▶ **DIRECTIONS FOR THIS TASK**
Below are records; please give the number of their lines that contain the string "node", and only that number.

▶ **INPUT DATA**
(** X11: a normalised predicate holds no capital letter, no blank but the
    space, no two spaces in a row, and no space at either end: predicates
    that differ by letter case or by the amount of white space between
    their words only are compared as equal texts. *)
Theorem normalised_predicate_shape (predicate : str) :
  Forall (fun c => is_upper c = false) (normalize_predicate predicate)
  /\ Forall (fun c => is_space c = true -> c = " "%char) (normalize_predicate predicate)
  /\ is_substring $"  " (normalize_predicate predicate) = false
  /\ opt_test is_space (hd_error (normalize_predicate predicate)) = false
  /\ opt_test is_space (hd_error (rev (normalize_predicate predicate))) = false.
Proof.
  unfold normalize_predicate. cbv zeta.
  set (u := sub not_is_not_null (sub not_is_null (sub table_prefix (lower predicate)))).
  split.
  - unfold sub. apply (sub_loop_preserves _ _ blanks_lower), strip_preserves.
    subst u. unfold sub.
    apply (sub_loop_preserves _ _ not_is_not_null_lower).
    apply (sub_loop_preserves _ _ not_is_null_lower).
    apply (sub_loop_preserves _ _ table_prefix_lower).
    apply lower_has_no_capital.
  - unfold sub.
    destruct (blanks_collapsed (length (strip u)) None (strip u) (le_n _)
                               (GuardText.strip_ends_solid u))
      as (H1 & H2 & H3 & H4 & _).
    repeat split; try assumption. apply H4, GuardText.strip_starts_solid.
Qed.

End NormalForm.

(** ** The repair of a statement: what is done to the tree *)

Module TreeFacts.

Import SqlGlot TreeShape.

Lemma outside_where_unfold (c : Class) (t : str) (a : list (str * list Expression))
      (cm : list str) :
  Spec.outside_where (Exp c t a cm)
  = Exp c t (remove_key $"where" (map (fun kv => (fst kv, flat_map kept (snd kv))) a)) cm.
Proof. reflexivity. Qed.

Lemma map_acc_cons {A S : Type} (g : A -> S -> A * S) (x : A) (l : list A) (s : S) :
  map_acc g (x :: l) s
  = (fst (g x s) :: fst (map_acc g l (snd (g x s))), snd (map_acc g l (snd (g x s)))).
Proof.
  simpl. destruct (g x s) as [x' s']. simpl. now destruct (map_acc g l s').
Qed.

Lemma map_acc_done {A : Type} (g : A -> bool -> A * bool) :
  (forall x, g x true = (x, true)) -> forall l, map_acc g l true = (l, true).
Proof.
  intros Hg l. induction l as [|x l IH]; [reflexivity|].
  rewrite map_acc_cons, Hg. simpl. now rewrite IH.
Qed.

(** a projection that every step keeps is kept by the whole pass *)
Lemma map_acc_flat_map {A B S : Type} (proj : A -> list B) (g : A -> S -> A * S) :
  (forall x s, proj (fst (g x s)) = proj x) ->
  forall l s, flat_map proj (fst (map_acc g l s)) = flat_map proj l.
Proof.
  intros Hg l. induction l as [|x l IH]; intro s; [reflexivity|].
  rewrite map_acc_cons. simpl. now rewrite Hg, IH.
Qed.

Lemma map_acc_map {A B S : Type} (F : A -> B) (g : A -> S -> A * S) :
  (forall x s, F (fst (g x s)) = F x) ->
  forall l s, map F (fst (map_acc g l s)) = map F l.
Proof.
  intros Hg l. induction l as [|x l IH]; intro s; [reflexivity|].
  rewrite map_acc_cons. simpl. now rewrite Hg, IH.
Qed.

Lemma map_flat_map {A B C : Type} (f : B -> C) (g : A -> list B) (l : list A) :
  map f (flat_map g l) = flat_map (fun x => map f (g x)) l.
Proof.
  induction l as [|x l IH]; simpl; [reflexivity|]. now rewrite map_app, IH.
Qed.

Lemma flat_map_single {A : Type} (l : list A) : flat_map (fun n => [n]) l = l.
Proof. induction l as [|x l IH]; simpl; [reflexivity | now rewrite IH]. Qed.

Lemma has_where_app (l1 l2 : list Expression) :
  has_where (l1 ++ l2) = has_where l1 || has_where l2.
Proof. apply existsb_app. Qed.

Lemma has_where_classes (l1 l2 : list Expression) :
  map cls l1 = map cls l2 -> has_where l1 = has_where l2.
Proof.
  revert l2. induction l1 as [|x l1 IH]; intros [|y l2]; simpl; try discriminate;
    [reflexivity|].
  intros [= E1 E2]. now rewrite E1, (IH _ E2).
Qed.

Lemma has_where_filter (l : list Expression) :
  has_where l = false -> filter (fun n => is_Where (cls n)) l = [].
Proof.
  induction l as [|x l IH]; simpl; [reflexivity|].
  destruct (is_Where (cls x)); [discriminate | exact IH].
Qed.

(** the level of a node of the tree is below its height *)
Lemma level_nonempty_height (k : nat) :
  forall e, level k e <> [] -> k < height e.
Proof.
  induction k as [|k IH]; intros [c t a cm] H; simpl; [lia|].
  simpl in H.
  destruct (flat_map (fun kv => flat_map (level k) (snd kv)) a) as [|x l] eqn:E;
    [easy|].
  assert (Hx : In x (flat_map (fun kv => flat_map (level k) (snd kv)) a))
    by (rewrite E; now left).
  apply in_flat_map in Hx as (kv & Hkv & Hx).
  apply in_flat_map in Hx as (n & Hn & Hx).
  assert (Hk : k < height n) by (apply IH; intro E0; now rewrite E0 in Hx).
  assert (Hm : height n <= list_max (flat_map (fun kv => map height (snd kv)) a)).
  { assert (L := proj1 (list_max_le (flat_map (fun kv => map height (snd kv)) a)
                                    (list_max (flat_map (fun kv => map height (snd kv)) a)))
                       (Nat.le_refl _)).
    rewrite Forall_forall in L. apply L.
    apply in_flat_map. exists kv. split; [exact Hkv|]. now apply in_map. }
  lia.
Qed.

Lemma find_in_seq (test : nat -> bool) (n : nat) :
  forall a k,
    List.find test (seq a n) = Some k
    <-> a <= k < a + n /\ test k = true /\ forall j, a <= j < k -> test j = false.
Proof.
  induction n as [|n IH]; intros a k; simpl.
  - split; [discriminate | lia].
  - destruct (test a) eqn:E.
    + split.
      * intros [= <-]. split; [lia|]. split; [assumption|]. intros j Hj. lia.
      * intros (H1 & H2 & H3). f_equal.
        destruct (Nat.eq_dec a k) as [-> | Hne]; [reflexivity|].
        rewrite (H3 a) in E; [discriminate | lia].
    + rewrite IH. split.
      * intros (H1 & H2 & H3). split; [lia|]. split; [assumption|].
        intros j Hj. destruct (Nat.eq_dec j a) as [-> | Hne]; [exact E|].
        apply H3. lia.
      * intros (H1 & H2 & H3).
        assert (a <> k) by (intros ->; congruence).
        split; [lia|]. split; [assumption|]. intros j Hj. apply H3. lia.
Qed.

Lemma find_none_in_seq (test : nat -> bool) (n a : nat) :
  List.find test (seq a n) = None -> forall j, a <= j < a + n -> test j = false.
Proof.
  revert a. induction n as [|n IH]; intros a H j Hj; simpl in *; [lia|].
  destruct (test a) eqn:E; [discriminate|].
  destruct (Nat.eq_dec j a) as [-> | Hne]; [exact E|].
  apply (IH (S a)); [exact H | lia].
Qed.

(** [find] reads the first level that holds a node of the class *)
Lemma find_by_depth (p : Class -> bool) (e : Expression) :
  find p e
  = match first_depth p e with
    | Some k => hd_error (filter (fun n => p (cls n)) (level k e))
    | None => None
    end.
Proof.
  unfold find, first_depth, bfs. generalize (seq 0 (height e)). intro ks.
  induction ks as [|k ks IH]; simpl; [reflexivity|].
  rewrite filter_app.
  destruct (existsb (fun n => p (cls n)) (level k e)) eqn:E.
  - apply existsb_exists in E as (n & Hn & Hp).
    destruct (filter (fun n => p (cls n)) (level k e)) as [|y l] eqn:F; [|reflexivity].
    assert (Hin : In n (filter (fun n => p (cls n)) (level k e)))
      by (apply filter_In; now split).
    now rewrite F in Hin.
  - assert (F : filter (fun n => p (cls n)) (level k e) = []).
    { clear IH. induction (level k e) as [|x l IHl]; simpl in *; [reflexivity|].
      destruct (p (cls x)); [discriminate | now apply IHl]. }
    rewrite F. exact IH.
Qed.

Section Update.

Variable f : Expression -> Expression.
Hypothesis f_keeps_class :
  forall n, is_Where (cls n) = true -> is_Where (cls (f n)) = true.

Lemma replace_first_app (l1 l2 : list Expression) :
  replace_first f (l1 ++ l2)
  = if has_where l1 then replace_first f l1 ++ l2 else l1 ++ replace_first f l2.
Proof.
  induction l1 as [|x l1 IH]; simpl; [reflexivity|].
  destruct (is_Where (cls x)); simpl; [reflexivity|].
  rewrite IH. now destruct (has_where l1).
Qed.

Lemma replace_first_none (l : list Expression) :
  has_where l = false -> replace_first f l = l.
Proof.
  induction l as [|x l IH]; simpl; [reflexivity|].
  destruct (is_Where (cls x)); simpl; [discriminate|]. intro H. now rewrite IH.
Qed.

Lemma replace_first_head (l : list Expression) :
  hd_error (filter (fun n => is_Where (cls n)) (replace_first f l))
  = option_map f (hd_error (filter (fun n => is_Where (cls n)) l)).
Proof.
  induction l as [|x l IH]; simpl; [reflexivity|].
  destruct (is_Where (cls x)) eqn:E; simpl.
  - now rewrite (f_keeps_class _ E).
  - now rewrite E.
Qed.

Lemma replace_first_has (l : list Expression) :
  has_where (replace_first f l) = has_where l.
Proof.
  induction l as [|x l IH]; simpl; [reflexivity|].
  destruct (is_Where (cls x)) eqn:E; simpl.
  - now rewrite (f_keeps_class _ E).
  - now rewrite E, IH.
Qed.

Lemma update_level_done (k : nat) :
  forall e, update_level is_Where f k e true = (e, true).
Proof.
  induction k as [|k IH]; intros [c t a cm]; simpl; [reflexivity|].
  rewrite map_acc_done; [reflexivity|].
  intros [key es]. simpl. rewrite map_acc_done; [reflexivity | exact IH].
Qed.

Lemma map_acc_passes {A : Type} (lev : A -> list Expression)
      (g : A -> bool -> A * bool) :
  passes f lev g -> passes f (flat_map lev) (map_acc g).
Proof.
  intros Hg l. induction l as [|x l IH]; intro d.
  - simpl. split; [now destruct d | now rewrite orb_false_r].
  - rewrite map_acc_cons. cbn [fst snd flat_map].
    destruct (Hg x d) as [H1 H2]. destruct (IH (snd (g x d))) as [H3 H4].
    rewrite H1, H3, H4, H2, has_where_app. split.
    + destruct d; cbn [orb]; [reflexivity|].
      rewrite replace_first_app. destruct (has_where (lev x)) eqn:E; [reflexivity|].
      now rewrite (replace_first_none _ E).
    + now rewrite orb_assoc.
Qed.

Lemma update_level_passes (k : nat) :
  passes f (level k) (update_level is_Where f k).
Proof.
  induction k as [|k IH]; intros [c t a cm] d.
  - simpl. destruct d; simpl; [now split|].
    destruct (is_Where c); simpl; now split.
  - assert (G := map_acc_passes
                   (fun kv : str * list Expression => flat_map (level k) (snd kv))
                   (fun kv d =>
                      let (es, d') := map_acc (update_level is_Where f k) (snd kv) d in
                      ((fst kv, es), d'))).
    assert (Hg : passes f (fun kv : str * list Expression => flat_map (level k) (snd kv))
                        (fun kv d =>
                           let (es, d') :=
                             map_acc (update_level is_Where f k) (snd kv) d in
                           ((fst kv, es), d'))).
    { intros [key es] d0. cbn [fst snd].
      destruct (map_acc_passes (level k) (update_level is_Where f k) IH es d0)
        as [H1 H2].
      destruct (map_acc (update_level is_Where f k) es d0) as [es' d']. exact (conj H1 H2). }
    specialize (G Hg a d). simpl.
    destruct (map_acc _ a d) as [a' d']. exact G.
Qed.

(** above the level of the update every node keeps its class *)
Lemma update_level_classes (k : nat) :
  forall j e d,
    j < k ->
    map cls (level j (fst (update_level is_Where f k e d))) = map cls (level j e).
Proof.
  induction k as [|k IH]; intros j [c t a cm] d Hj; [lia|].
  simpl.
  destruct (map_acc _ a d) as [a' d'] eqn:M.
  destruct j as [|j]; [reflexivity|].
  cbn [fst level args]. rewrite !map_flat_map.
  replace a' with (fst (map_acc
                          (fun kv d =>
                             let (es, d') :=
                               map_acc (update_level is_Where f k) (snd kv) d in
                             ((fst kv, es), d'))
                          a d)) by (now rewrite M).
  apply map_acc_flat_map. intros [key es] d0. cbn [fst snd].
  replace (fst (let (es0, d'0) := map_acc (update_level is_Where f k) es d0 in
                (key, es0, d'0)))
    with (key, fst (map_acc (update_level is_Where f k) es d0))
    by (now destruct (map_acc (update_level is_Where f k) es d0)).
  cbn [snd]. rewrite !map_flat_map.
  apply map_acc_flat_map. intros n d1. apply IH. lia.
Qed.

(** what [Spec.outside_where] keeps is the same after the update *)
Lemma update_level_kept (k : nat) :
  forall e d, kept (fst (update_level is_Where f k e d)) = kept e.
Proof.
  induction k as [|k IH]; intros [c t a cm] d.
  - simpl. destruct (negb d && is_Where c) eqn:E; [|reflexivity].
    apply andb_true_iff in E as [_ E]. cbn [fst]. unfold kept.
    rewrite (f_keeps_class (Exp c t a cm) E). cbn [cls]. now rewrite E.
  - simpl. destruct (map_acc _ a d) as [a' d'] eqn:M. cbn [fst]. unfold kept.
    cbn [cls]. destruct (is_Where c); [reflexivity|].
    rewrite !outside_where_unfold. do 3 f_equal.
    replace a' with (fst (map_acc
                            (fun kv d =>
                               let (es, d') :=
                                 map_acc (update_level is_Where f k) (snd kv) d in
                               ((fst kv, es), d'))
                            a d)) by (now rewrite M).
    apply map_acc_map. intros [key es] d0. cbn [fst snd].
    replace (fst (let (es0, d'0) := map_acc (update_level is_Where f k) es d0 in
                  (key, es0, d'0)))
      with (key, fst (map_acc (update_level is_Where f k) es d0))
      by (now destruct (map_acc (update_level is_Where f k) es d0)).
    cbn [fst snd]. f_equal. apply map_acc_flat_map. intros n d1. apply IH.
Qed.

▶ **EXERCISE RESULT**
3